Brian made an excellent point about the lack of a physical model for the production of consciousness.  I am more aggressive with presenting an informational model that does. A conversation has measurables, besides that of materials and forces, there is the scope of information transfer and measurements of its actualization.  These measurements are much more germane to the topics of mind and the functionality of phenomenal conversation. 

During the conversation, semiotic symbols are offered (in what ever language) and the symbols are coded on one end and decoded on the other.
Decoding is not a physical process.
 
After decoding there are expectant values quantifying the mutual information gain from senders to receivers. HARD NUMBERS MIND YOU.  Again, not physical measurements - but a measure of COMMUNICATION.  see the work of C. Shannon, et all.

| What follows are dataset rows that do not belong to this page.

(* ===== verification/DriverLog.v ===== *)
(** * From the output of hnsw_search to the tables

    [driver_log] is what src/hnsw_search.cpp and [read_bin] print in a run that
    searches; the scripts read the times, the dimension and the [topk] of the
    data set back from it.  It holds no recall. *)

From Stdlib Require Import ZArith Lia Ascii.
From Stdlib Require Import Floats.SpecFloat.
From stdpp Require Import base numbers list strings pretty sorting.
From S2P Require Import Prelude Args PyText M5Stats M5StatsLaws M5StatsTheorems BenchLogs BenchLogsLaws BenchLogsTheorems BenchNames.
#[local] Open Scope N_scope.

(** ** The output *)
(** [duration / 1000.0], printed with [std::fixed << std::setprecision(3)]. *)
Definition milliseconds (duration : N) : float64 :=
  SFdiv 53 1024 (binary_normalize 53 1024 (Z.of_N duration) 0 false) (binary_normalize 53 1024 1000 0 false).
Definition time_line (what : text) (duration : N) : text := t ">>> Time to " ++ what ++ t ": " ++ fmt3 (milliseconds duration) ++ t " ms".
Definition read_lines (file_name : text) (dim train_elements test_elements dataset_topk : N) : list text :=
  [t "Read data from " ++ file_name ++ t " with " ++ dec train_elements ++ t " train elements and " ++
     dec test_elements ++ t " test elements";
   t "Dataset Dimension: " ++ dec dim;
   t "Dataset topk: " ++ dec dataset_topk].
Definition driver_lines (file_name : text) (dim train_elements test_elements dataset_topk : N)
    (read create search : N) : list text :=
  [t "--------- Reading data ---------"] ++ read_lines file_name dim train_elements test_elements dataset_topk ++
  [time_line (t "read binary file") read;
   t "--------- Creating index ---------"; time_line (t "create index") create;
   t "--------- Searching ---------"; time_line (t "search") search].
Definition text_of (lines : list text) : text := concat (map (λ l, l ++ [nl]) lines).
Definition driver_log (file_name : text) (dim train_elements test_elements dataset_topk read create search : N) : text :=
  text_of (driver_lines file_name dim train_elements test_elements dataset_topk read create search).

Communication (as measured in bits and bytes) is good - but understanding is better.  It takes the structuring of information.  Datasets from past experience must be accessed and merged with current observations of environmental probabilities.  Again, how and under what conditions information is structured to achieve functionality is a primary subject of information science, not physics or chemistry.   Sure, chemistry uses information processing to create an overview of data.  But the phenomenon is IP acting on physical data, with informational outcomes.

The point is that there is a "coming of age" for information science to model mind as the informational processing of biological data.  To me and maybe others here, you keep repeating claims of "magic" intent coming from electro-chemical sparks, rather than seeing how biology has simulated logic gates in response to information processing demands. (1)Did neurons figure it out like little minds in themselves, or (2) did living things evolve to exploit natural information tools?

I suggest that choice two is the more pragmatic.

ps.  Charles Darwin's theory of evolution includes mental evolution.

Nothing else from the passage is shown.